Where Do We Go From Here?

Reflections on our mission for a brighter future and the work of Dr Martin Luther King.


Dr. Martin Luther King, Jr.

By Rylan

In honor of Dr. King’s birthday, I decided to take some much needed quiet time to reflect on his life and work, re-immersing myself in his writings on human inequality and social justice. I was particularly interested in understanding the trajectory of Dr. King’s journey and the areas where his energies were focused at the time of his death. It was my hope that this would serve as inspiration for my own work with CoLab, a worker-owned cooperative whose mission it is to co-create a brighter future with purpose-driven technology.

My own personal interests are rooted in in efforts to understand the foundations of our shared humanity and the challenges we face as human beings attempting to live together in peace. My hope is that there is a common set of values that transcend our world cultures and religions and which can form the basis for us living together in peace. I am currently undertaking independent research on the topic of what these values might be by studying the world’s great religions and reading thoughts from thought luminaries from various wisdom traditions and cultures. My dive into the life of Dr. King is part of this attempt to weave a unifying human manifesto from the world’s great traditions which can provide the basis for us to live together harmoniously with a shared common set of values.

Reflecting back on the recent holiday commemorating Dr. King’s birth, I am optimistic that his example can help all to more deeply understand what is at the heart of this fundamental question, and what it truly means to be human.

I began by opening Dr. King’s final book, Where Do We Go From Here. The following passage illustrates the premise of my research that we as human beings must find a way to live together in peace despite the many distinctions which divide us:

A widely separated family inherits a house in which they have to live together. This is the great new problem of mankind. We have inherited a large house, a great “world house in which we have to live together—black and white, Easterner and Westerner, Gentile and Jew, Catholic and Protestant, Moslem and Hindu—a family unduly separated in ideas, culture and interest, who, because we can never again live apart, must learn somehow to live with each other in peace.

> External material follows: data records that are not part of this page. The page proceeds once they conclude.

(** * Operation layer of the MongoDB Node.js driver: retry predicates,
      admin command handlers and the write-concern helper

    A shallow embedding of

    - [src/operations/update.ts]  ([UpdateOperation], [UpdateOneOperation],
      [UpdateManyOperation]),
    - [src/operations/delete.ts]  ([DeleteOperation], [DeleteOneOperation],
      [DeleteManyOperation]),
    - the profiling-level operation ([SetProfilingLevelOperation]),
    - [lib/admin.js]              ([serverStatus], [writeConcern],
      [validateCollection], [replSetGetStatus]),

    together with the properties of these functions that the specification
    states.  JavaScript values are a small inductive type, objects are finite
    maps from property names to values, and a function that talks to the
    server returns the trace of what it did: the commands it issued and the
    callback invocations it made, in order. *)

From Stdlib Require Import QArith Bool.
From stdpp Require Import gmap strings list fin_maps.

#[local] Set Warnings "-register-all".
#[local] Open Scope string_scope.

(** ** JavaScript values *)

(** A JavaScript number is NaN, an infinity, or a finite value.  Every finite
    double is a rational, and the code below only compares numbers with the
    literals 0 and 1, so finite numbers are rationals here; the two zeros are
    not told apart (no operation of the modelled code distinguishes them). *)
Inductive number :=
| NaN
| Infinity (negative : bool)
| Finite (q : Q).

How striking it was (if not surprising) to see that Dr. King was equally focused on this challenge of living together in peace in our “World House.” By identifying the theme of disparate religions and cultures needing to find a way to live together in peace, Dr. King has put his finger squarely upon the issue which I see as the root challenge facing humanity today: If we are to usher in a ‘golden age’ of life on earth where we truly love our neighbors as if they were our children, then Dr. King and I are of a similar mind as to the challenge we must overcome.

In looking for a solution to this challenge, Dr. King focused squarely on poverty:

Equality with whites will not solve the problems of either whites or Negroes if it means equality in a world society stricken by poverty and a universe doomed to extinction by war. …. The time has come for an all-out world war against poverty.

In working to address poverty, Dr. King initiated a new campaign – the Poor People’s Campaign – which was in full swing at the time of his assassination. With his death, the campaign was dealt a major blow, and one cannot help but wonder what he would have been able to accomplish had his efforts to move from an “era of civil rights to an era of human rights” not been cut short.

Dr. King’s reasoning for eradicating poverty cut to the heart of the question underpinning what it means to be human:

But the real reason that we must use our resources to outlaw poverty goes beyond material concerns to the quality of our mind and spirit. Deeply woven into the fiber of our religious tradition is the conviction that men are made in the image of God, and that they are souls of infinite metaphysical value. If we accept this as a profound moral fact, we cannot be content to see men hungry, to see men victimized with ill-health, when we have the means to help them.

Dr. King argued rightly that we as human beings have a fundamental moral responsibility to help those in need. This moral responsibility is at the heart of CoLab’s professional and social vision, as we continually seek new ways to leverage technological resources, infusing them with insight to improve human lives and address global challenges (including those issues of economic injustice taken up by Dr. King during his final campaign).

While we certainly cannot say that all technology provides a silver-bullet solution to such deep-rooted issues as poverty and war, we at CoLab are optimistic that technology does indeed have a role to play in addressing issues of global inequality. And I would imagine that Dr. King himself would have embraced modern technology as an accelerator of social change were he still alive.

And so in honor of Dr. King, I would humbly propose we take a moment to strengthen our resolve and to re-establish our intent to work diligently toward solutions that can one day bring peace to our World House. While this is still a book very much in the process of being written….if we do not work for the betterment of all, for what purpose do we as humans live?